Which means: In the Province of Quebec, patients suffering from serious incontinence — ie, they have to aller aux toilettes jusqu'à 12 fois par nuit (that's 12 times a night) — have to wait three years for a half-hour operation. That's 3 years times 365 nights times 12 trips to the bathroom.
There are only two urologists in the province who perform the operation, in part because hospital budgets are so tight they decline to buy the necessary "neurostimulator."
The central point about socialized medicine is that restricting access is the only means of controlling costs. And, when comparisons of health "costs" between nations are made, the time you spend in the bathroom each night and the subsequent impact on your work performance the following day are not factored in.

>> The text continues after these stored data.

Lemma b32_mul_near (x y : spec_float) :
  good x -> good y -> Rabs (B2R x * B2R y) <= 32 ->
  good (SFmul prec emax x y) /\
  Rabs (B2R (SFmul prec emax x y) - B2R x * B2R y) <= delta.
Proof.
  rewrite <- delta_half_ulp.
  exact (SFmul_near prec emax (proj1 b32_format) (proj2 b32_format) x y).
Qed.

(** The literals of the noise code are floats of the format. *)
Lemma b32_literal (n : Z) :
  In n [0; 1; 2; 6; 10; 15]%Z -> good (of_Z n) /\ B2R (of_Z n) = IZR n.
Proof.
  cbn [In]. intros H.
  repeat (destruct H as [<- | H];
    [split; [split; reflexivity|
             vm_compute of_Z; unfold B2R; cbn [cond_Zopp powerRZ];
             simpl; lra]|]).
  contradiction.
Qed.

(** The fractional part [x - floor(x)] computed by the code is a float
    of [[0, 1]]: it can be 1, for a tiny negative [x]. *)
Lemma b32_fraction_unit (x : spec_float) (n : Z) :
  valid_binary prec emax x = true -> floor_value x = Some n ->
  good (SFsub prec emax x (b32_floor x)) /\
  0 <= B2R (SFsub prec emax x (b32_floor x)) <= 1.
Proof.
  intros Hv Hn.
  assert (Hfin : is_finite x = true) by (destruct x; try discriminate; reflexivity).
  set (E := Z.min (exponent x) 0).
  rewrite (b32_fraction x n E Hv Hn) by (unfold E; lia).
  pose proof (floor_value_scaled x E Hfin ltac:(unfold E; lia)
                ltac:(unfold E; lia)) as Hfl.
  rewrite Hn in Hfl. injection Hfl as ->.
  set (P := (2 ^ (- E))%Z).
  assert (HP : (0 < P)%Z) by (apply Z.pow_pos_nonneg; unfold E; lia).
  set (D := (scaled E x - scaled E x / P * P)%Z).
  assert (HD : (0 <= D < P)%Z).
  { unfold D. pose proof (Z.mod_pos_bound (scaled E x) P HP) as Hmod.
    rewrite Z.mod_eq in Hmod by lia. lia. }
  assert (Hval : 0 <= IZR D * powerRZ 2 E < 1).
  { destruct HD as [HD0 HD1]. apply IZR_le in HD0. apply IZR_lt in HD1.
    unfold P in HD1. rewrite pow2_IZR in HD1 by (unfold E; lia).
    assert (Hinv : powerRZ 2 (- E) * powerRZ 2 E = 1)
      by (rewrite <- pow2_add; replace (- E + E)%Z with 0%Z by lia;
          reflexivity).
    pose proof (pow2_pos E). pose proof (pow2_pos (- E)). split; nra. }
  destruct (b32_normalize_near D E false) as (Hg & _ & Hs & _).
  { rewrite Rabs_pos_eq; lra. }
  split; [exact Hg|]. split; [apply Hs; lia|].
  apply b32_normalize_unit; [lia|lra].
Qed.

End CodeRoundings.

(** ** binary32: the error of the noise against exact arithmetic *)

Section Binary32Range.

Import RealModel Binary32.
Local Open Scope R_scope.

Lemma delta_pos : 0 < delta.
Proof. unfold delta. lra. Qed.

Lemma Rabs_le_inv (x a : R) : Rabs x <= a -> - a <= x <= a.
Proof. unfold Rabs. destruct (Rcase_abs x); lra. Qed.

Lemma near_exact (x : spec_float) : good x -> near x (B2R x) 0.
Proof.
  intros Hg. split; [exact Hg|]. rewrite Rminus_diag, Rabs_R0. lra.
Qed.

Lemma near_weaken (x : spec_float) (r e e' : R) :
  near x r e -> e <= e' -> near x r e'.
Proof. intros [Hg He] Hle. split; [exact Hg|lra]. Qed.

Lemma near_add (x y : spec_float) (a b ea eb A B : R) :
  near x a ea -> near y b eb -> Rabs a <= A -> Rabs b <= B ->
  A + B + ea + eb <= 32 ->
  near (SFadd prec emax x y) (a + b) (ea + eb + delta).
Proof.
  intros [Hgx Hx] [Hgy Hy] HA HB Hb.
  apply Rabs_le_inv in Hx, Hy.
  pose proof (Rabs_triang (B2R x + B2R y - (a + b)) (a + b)) as Ht.
  replace (B2R x + B2R y - (a + b) + (a + b)) with (B2R x + B2R y) in Ht
    by ring.
  pose proof (Rabs_triang a b) as Hab.
  assert (Hd : Rabs (B2R x + B2R y - (a + b)) <= ea + eb)
    by (apply Rabs_le; lra).
  destruct (b32_add_near x y Hgx Hgy ltac:(lra)) as [Hg He].
  split; [exact Hg|].
  apply Rabs_le_inv in He, Hd. apply Rabs_le. lra.
Qed.

Lemma near_sub (x y : spec_float) (a b ea eb A B : R) :
  near x a ea -> near y b eb -> Rabs a <= A -> Rabs b <= B ->
  A + B + ea + eb <= 32 ->
  near (SFsub prec emax x y) (a - b) (ea + eb + delta).
Proof.
  intros [Hgx Hx] [Hgy Hy] HA HB Hb.
  apply Rabs_le_inv in Hx, Hy.
  pose proof (Rabs_triang (B2R x - B2R y - (a - b)) (a - b)) as Ht.
  replace (B2R x - B2R y - (a - b) + (a - b)) with (B2R x - B2R y) in Ht
    by ring.
  pose proof (Rabs_triang a (- b)) as Hab. rewrite Rabs_Ropp in Hab.
  change (a + - b) with (a - b) in Hab.
  assert (Hd : Rabs (B2R x - B2R y - (a - b)) <= ea + eb)
    by (apply Rabs_le; lra).
  destruct (b32_sub_near x y Hgx Hgy ltac:(lra)) as [Hg He].
  split; [exact Hg|].
  apply Rabs_le_inv in He, Hd. apply Rabs_le. lra.
Qed.

Lemma Rabs_mult_le (p q P Q : R) :
  Rabs p <= P -> Rabs q <= Q -> Rabs (p * q) <= P * Q.
Proof.
  intros Hp Hq. rewrite Rabs_mult.
  apply Rmult_le_compat; auto using Rabs_pos.
Qed.

Lemma near_mul (x y : spec_float) (a b ea eb A B : R) :
  near x a ea -> near y b eb -> Rabs a <= A -> Rabs b <= B ->
  (A + ea) * (B + eb) <= 32 ->
  near (SFmul prec emax x y) (a * b) (A * eb + B * ea + ea * eb + delta).
Proof.
  intros [Hgx Hx] [Hgy Hy] Ha Hb Hm.
  set (dx := B2R x - a) in *. set (dy := B2R y - b) in *.
  assert (Hxv : B2R x = a + dx) by (unfold dx; ring).
  assert (Hyv : B2R y = b + dy) by (unfold dy; ring).
  assert (Hbx : Rabs (B2R x) <= A + ea)
    by (rewrite Hxv; eapply Rle_trans; [apply Rabs_triang|lra]).
  assert (Hby : Rabs (B2R y) <= B + eb)
    by (rewrite Hyv; eapply Rle_trans; [apply Rabs_triang|lra]).
  pose proof (Rabs_mult_le _ _ _ _ Hbx Hby) as Hprod.
  destruct (b32_mul_near x y Hgx Hgy ltac:(lra)) as [Hg He].
  split; [exact Hg|].
  assert (Hd : Rabs (B2R x * B2R y - a * b) <= A * eb + B * ea + ea * eb).
  { replace (B2R x * B2R y - a * b) with (a * dy + (b * dx + dx * dy))
      by (rewrite Hxv, Hyv; ring).
    pose proof (Rabs_mult_le _ _ _ _ Ha Hy).
    pose proof (Rabs_mult_le _ _ _ _ Hb Hx).
    pose proof (Rabs_mult_le _ _ _ _ Hx Hy).
    eapply Rle_trans; [apply Rabs_triang|].
    pose proof (Rabs_triang (b * dx) (dx * dy)). lra. }
  apply Rabs_le_inv in He, Hd. apply Rabs_le. lra.
Qed.

Lemma near_opp (x : spec_float) (a e : R) :
  near x a e -> near (SFopp x) (- a) e.
Proof.
  intros [Hg He]. split; [apply good_opp, Hg|].
  rewrite B2R_opp.
  replace (- B2R x - - a) with (- (B2R x - a)) by ring.
  rewrite Rabs_Ropp. exact He.
Qed.

Lemma near_literal (n : Z) :
  In n [0; 1; 2; 6; 10; 15]%Z -> near (of_Z n) (IZR n) 0.
Proof.
  intros Hn. destruct (b32_literal n Hn) as [Hg Hv].
  rewrite <- Hv. apply near_exact, Hg.
Qed.

(** The curve at a float of [[0, 1]]: seven rounded operations, within
    [26 * delta] of the polynomial. *)
Lemma near_fade (t : spec_float) :
  good t -> 0 <= B2R t <= 1 ->
  near (fade (ops := binary32) t) (fade (ops := Exact) (B2R t))
       (26 * delta).
Proof.
  intros Hg Ht. pose proof delta_pos as Hd.
  assert (Hd' : delta <= / 1000) by (unfold delta; lra).
  pose proof (near_exact t Hg) as Nt.
  set (a := B2R t) in *.
  pose proof (near_literal 6 ltac:(cbn; tauto)) as N6.
  pose proof (near_literal 15 ltac:(cbn; tauto)) as N15.
  pose proof (near_literal 10 ltac:(cbn; tauto)) as N10.
  assert (N1 : near (SFmul prec emax t (of_Z 6)) (a * 6) delta).
  { eapply near_weaken;
      [apply (near_mul _ _ _ _ _ _ 1 6 Nt N6); near_side|lra]. }
  assert (N2 : near (SFsub prec emax (SFmul prec emax t (of_Z 6)) (of_Z 15))
                    (a * 6 - 15) (2 * delta)).
  { eapply near_weaken;
      [apply (near_sub _ _ _ _ _ _ 6 15 N1 N15); near_side|lra]. }
  assert (N3 : near (SFmul prec emax t
                       (SFsub prec emax (SFmul prec emax t (of_Z 6)) (of_Z 15)))
                    (a * (a * 6 - 15)) (3 * delta)).
  { eapply near_weaken;
      [apply (near_mul _ _ _ _ _ _ 1 15 Nt N2); near_side|lra]. }
  assert (N4 : near (SFadd prec emax
                       (SFmul prec emax t
                          (SFsub prec emax (SFmul prec emax t (of_Z 6))
                             (of_Z 15))) (of_Z 10))
                    (a * (a * 6 - 15) + 10) (4 * delta)).
  { eapply near_weaken;
      [apply (near_add _ _ _ _ _ _ 15 10 N3 N10); near_side|lra]. }
  assert (N5 : near (SFmul prec emax t t) (a * a) delta).
  { eapply near_weaken;
      [apply (near_mul _ _ _ _ _ _ 1 1 Nt Nt); near_side|lra]. }
  assert (N6' : near (SFmul prec emax (SFmul prec emax t t) t) (a * a * a)
                     (2 * delta)).
  { eapply near_weaken;
      [apply (near_mul _ _ _ _ _ _ 1 1 N5 Nt); near_side|lra]. }
  eapply near_weaken;
    [apply (near_mul _ _ _ _ _ _ 1 10 N6' N4); near_side|nra].
Qed.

Of course, if you get sick of the three-year wait, you can always drive a couple of hours south, with frequent rest stops, to Fletcher Allen Hospital in Vermont or Dartmouth-Hitchcock in New Hampshire, and write a check. For the moment. Once the U.S. system has been "reformed" so that its wait lists are up to Euro-Canadian standards, poor incontinent Quebeckers will have to drive to Costa Rica. And that's a lot more rest stops.